[[ EXCERPTED DATA, beginning ]]

(** * SSE transport of the MCP durable-object client

    A shallow embedding of [src/transport.ts] (class
    [ServerSentEventsTransport]) and of the session list kept by
    [server/mcp-server.ts], with the properties of the transport state
    machine stated over it.

    Conventions.
    - A JavaScript string is a [string]: the sequence of its UTF-8 bytes
      (for header values, which are byte strings, one [ascii] per byte).
      [new TextEncoder().encode] is therefore the identity on the bytes.
    - An [async] method is run to completion: it either returns a value or
      throws (its promise rejects).  State changes made before a throw are
      kept, as in JavaScript.  [start], [send] and [close] contain no
      [await], so nothing can run in the middle of them; [handlePostMessage]
      is taken without interleaving at its two [await]s.
    - The three handler fields [onmessage], [onclose], [onerror] are
      optional.  An installed handler is an observer: calling it is recorded
      in the trace of the world, it returns normally and does not call back
      into the transport.
    - The [ReadableStream] behind [eventStream] follows the WHATWG Streams
      standard for a stream with a default controller and an underlying
      source that has [start] and [cancel] but no [pull].
    - The getter [sseResponse] only wraps [eventStream] in a [Response]; it
      changes nothing and is left out. *)

From Stdlib Require Import String Ascii List ZArith Lia Bool Arith DecimalString.
Import ListNotations.
Open Scope string_scope.

(** ** JavaScript strings *)

Definition LF : string := String "010"%char EmptyString.

(** [s.includes(needle)] *)
Fixpoint includes (s needle : string) : bool :=
  if String.prefix needle s then true
  else match s with
       | EmptyString => false
       | String _ rest => includes rest needle
       end.

(** [a || b] on a value that is a string or [null]: the empty string and
    [null] are both falsy. *)
Definition or_else (v : option string) (dflt : string) : string :=
  match v with
  | Some (String c s) => String c s
  | _ => dflt
  end.

Definition is_upper (c : ascii) : bool :=
  let n := nat_of_ascii c in (65 <=? n)%nat && (n <=? 90)%nat.
Definition is_lower (c : ascii) : bool :=
  let n := nat_of_ascii c in (97 <=? n)%nat && (n <=? 122)%nat.
Definition is_digit (c : ascii) : bool :=
  let n := nat_of_ascii c in (48 <=? n)%nat && (n <=? 57)%nat.

Definition lower_ascii (c : ascii) : ascii :=
  if is_upper c then ascii_of_nat (nat_of_ascii c + 32) else c.

Fixpoint byte_lowercase (s : string) : string :=
  match s with
  | EmptyString => EmptyString
  | String c rest => String (lower_ascii c) (byte_lowercase rest)
  end.

(** *** [encodeURI]

    Every byte of the UTF-8 form is escaped as [%XX] except the characters
    the standard leaves alone: letters, digits, the marks
    [- _ . ! ~ * ' ( )], the reserved [; / ? : @ & = + $ ,] and [#]. *)

Definition uri_marks : string := "-_.!~*'();/?:@&=+$,#".

Fixpoint mem_ascii (c : ascii) (s : string) : bool :=
  match s with
  | EmptyString => false
  | String d rest => if Ascii.eqb c d then true else mem_ascii c rest
  end.

Definition uri_kept (c : ascii) : bool :=
  is_upper c || is_lower c || is_digit c || mem_ascii c uri_marks.

Definition hex_digit (n : nat) : ascii :=
  match String.get n "0123456789ABCDEF" with
  | Some c => c
  | None => "0"%char
  end.

Definition percent_encode (c : ascii) : string :=
  let n := nat_of_ascii c in
  String "%" (String (hex_digit (n / 16)) (String (hex_digit (n mod 16)) EmptyString)).

Fixpoint encodeURI (s : string) : string :=
  match s with
  | EmptyString => EmptyString
  | String c rest =>
      (if uri_kept c then String c EmptyString else percent_encode c)
        ++ encodeURI rest
  end.

(** A string [encodeURI] has nothing to escape in. *)
Fixpoint uri_plain (s : string) : bool :=
  match s with
  | EmptyString => true
  | String c rest => uri_kept c && uri_plain rest
  end.

(** *** [Number.parseInt(s, 10)]

    Leading white space is skipped, then an optional sign, then the longest
    run of decimal digits; no digit at all gives [NaN], here [None].  The
    result is the integer the digits denote.  JavaScript rounds it to a
    double; rounding is monotone and 4194304 is a double, so comparing the
    integer with [MAX_MSG_SIZE] decides the same way. *)

Definition is_white (c : ascii) : bool :=
  let n := nat_of_ascii c in
  ((9 <=? n)%nat && (n <=? 13)%nat) || (n =? 32)%nat || (n =? 160)%nat.

Fixpoint skip_white (s : string) : string :=
  match s with
  | EmptyString => EmptyString
  | String c rest => if is_white c then skip_white rest else s
  end.

Definition digit_value (c : ascii) : option Z :=
  if is_digit c then Some (Z.of_nat (nat_of_ascii c) - 48)%Z else None.

Fixpoint digits (s : string) (acc : option Z) : option Z :=
  match s with
  | EmptyString => acc
  | String c rest =>
      match digit_value c with
      | Some d =>
          digits rest (Some (10 * (match acc with Some a => a | None => 0 end) + d)%Z)
      | None => acc
      end
  end.

Definition parseInt10 (s : string) : option Z :=
  match skip_white s with
  | String "-"%char rest => option_map Z.opp (digits rest None)
  | String "+"%char rest => digits rest None
  | s1 => digits s1 None
  end.

(** [n > bound] on a number that may be [NaN]: every comparison with [NaN]
    is false. *)
Definition number_gt (n : option Z) (bound : Z) : bool :=
  match n with
  | Some z => (bound <? z)%Z
  | None => false
  end.

(** ** Errors and thrown values *)

Record JsError := mkError { name : string; message : string }.

(** What a [catch] clause receives: an [Error] instance or any other value,
    for which only [String(value)] matters to the transport. *)
Inductive Thrown :=
| ThrownError (e : JsError)
| ThrownValue (text : string).

(** [error instanceof Error ? error : new Error(String(error))] *)
Definition to_Error (t : Thrown) : JsError :=
  match t with
  | ThrownError e => e
  | ThrownValue text => mkError "Error" text
  end.

(** [error instanceof Error ? error.message : String(error)] *)
Definition thrown_message (t : Thrown) : string :=
  match t with
  | ThrownError e => message e
  | ThrownValue text => text
  end.

(** The three errors the transport raises itself.  The source throws plain
    [Error]s; the names are the ones the specification gives them. *)
Definition AlreadyActiveError : JsError :=
  mkError "Error" "Transport already active - cannot start again".
Definition StreamUnavailableError : JsError :=
  mkError "Error" "Stream initialization failed - controller not available".
Definition NotConnectedError : JsError :=
  mkError "Error" "Cannot send: transport not connected".

(** Raised by the stream controller when [enqueue] or [close] is called on
    a stream that cannot take it.  The message text is the runtime's. *)
Definition StreamTypeError : JsError :=
  mkError "TypeError" "Invalid state: the stream is closed or closing".

(** ** HTTP requests and responses *)

Definition Headers := list (string * string).

Definition header_values (h : Headers) (field : string) : list string :=
  map snd
    (filter (fun kv => String.eqb (byte_lowercase (fst kv)) (byte_lowercase field)) h).

(** [headers.get(field)]: field names compare without case, several values
    are joined by a comma and a space, [null] when the field is absent. *)
Definition Headers_get (h : Headers) (field : string) : option string :=
  match header_values h field with
  | [] => None
  | vs => Some (String.concat ", " vs)
  end.

Record Request := mkRequest { req_headers : Headers; req_body : string }.

Record Response := mkResponse { resp_body : string; resp_status : Z }.

(** Maximum allowed message size (4MB) *)
Definition MAX_MSG_SIZE : Z := 4 * 1024 * 1024.

(** ** What the transport takes from the runtime and the SDK

    [JSON.stringify], [request.json()] and [JSONRPCMessageSchema.parse] are
    not part of the repository; the development is parametric in them. *)

Class Platform := {
  JSONRPCMessage : Type;
  JsValue : Type;
  (** [JSON.stringify(message)] on a validated message *)
  JSON_stringify : JSONRPCMessage -> string;
  (** [await request.json()] on the bytes of the body *)
  Body_json : string -> Thrown + JsValue;
  (** [JSONRPCMessageSchema.parse(rawMessage)] *)
  JSONRPCMessageSchema_parse : JsValue -> Thrown + JSONRPCMessage;
  (** the text of a number inside a template literal *)
  Number_toString : Z -> string
}.

(** ** The readable stream behind [eventStream] *)

Inductive StreamState := Readable | StreamClosed.

(** Handle on the controller of the transport's own stream, the value the
    [start] callback of the underlying source receives. *)
Inductive Controller := ControllerOfEventStream.

Record ReadableStream := mkStream {
  rs_state : StreamState;          (* [[state]] *)
  rs_locked : bool;                (* a reader holds the stream *)
  rs_queue : list string;          (* [[queue]]: chunks not yet read *)
  rs_closeRequested : bool;        (* [[closeRequested]] *)
  rs_delivered : list string       (* chunks the reader has taken *)
}.

(** ReadableStreamDefaultControllerCanCloseOrEnqueue *)
Definition can_close_or_enqueue (s : ReadableStream) : bool :=
  match rs_state s with
  | Readable => negb (rs_closeRequested s)
  | StreamClosed => false
  end.

(** Every chunk the stream has been given and not dropped, oldest first. *)
Definition chunks (s : ReadableStream) : list string :=
  rs_delivered s ++ rs_queue s.

(** ** Completions: a method returns or throws *)

Inductive Completion (A : Type) :=
| Returns (a : A)
| Throws (t : Thrown).
Arguments Returns {A} a.
Arguments Throws {A} t.

Section Transport.

Context {platform : Platform}.

(** ** The transport object and its world *)

Record Transport := mkTransport {
  endpointUrl : string;
  sessionId : string;
  streamController : option Controller;
  eventStream : ReadableStream;
  isActive : bool;
  (* handler fields: [true] when a function is installed *)
  onmessage : bool;
  onclose : bool;
  onerror : bool
}.

(** Calls the transport makes on its collaborators. *)
Inductive Event :=
| CallOnmessage (m : JSONRPCMessage)
| CallOnclose
| CallOnerror (e : JsError)
| BodyRead.                        (* [request.json()] consumed the body *)

Record World := mkWorld { self : Transport; trace : list Event }.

[[ EXCERPTED DATA, end ]]

## [TASK INSTRUCTIONS]
When you reach the line that contains "[new TextEncoder().encode] is", stop; output it and every line before it from the start of the data, exactly as written.

## [EXERCISE SOLUTION]
(** * SSE transport of the MCP durable-object client

    A shallow embedding of [src/transport.ts] (class
    [ServerSentEventsTransport]) and of the session list kept by
    [server/mcp-server.ts], with the properties of the transport state
    machine stated over it.

    Conventions.
    - A JavaScript string is a [string]: the sequence of its UTF-8 bytes
      (for header values, which are byte strings, one [ascii] per byte).
      [new TextEncoder().encode] is therefore the identity on the bytes.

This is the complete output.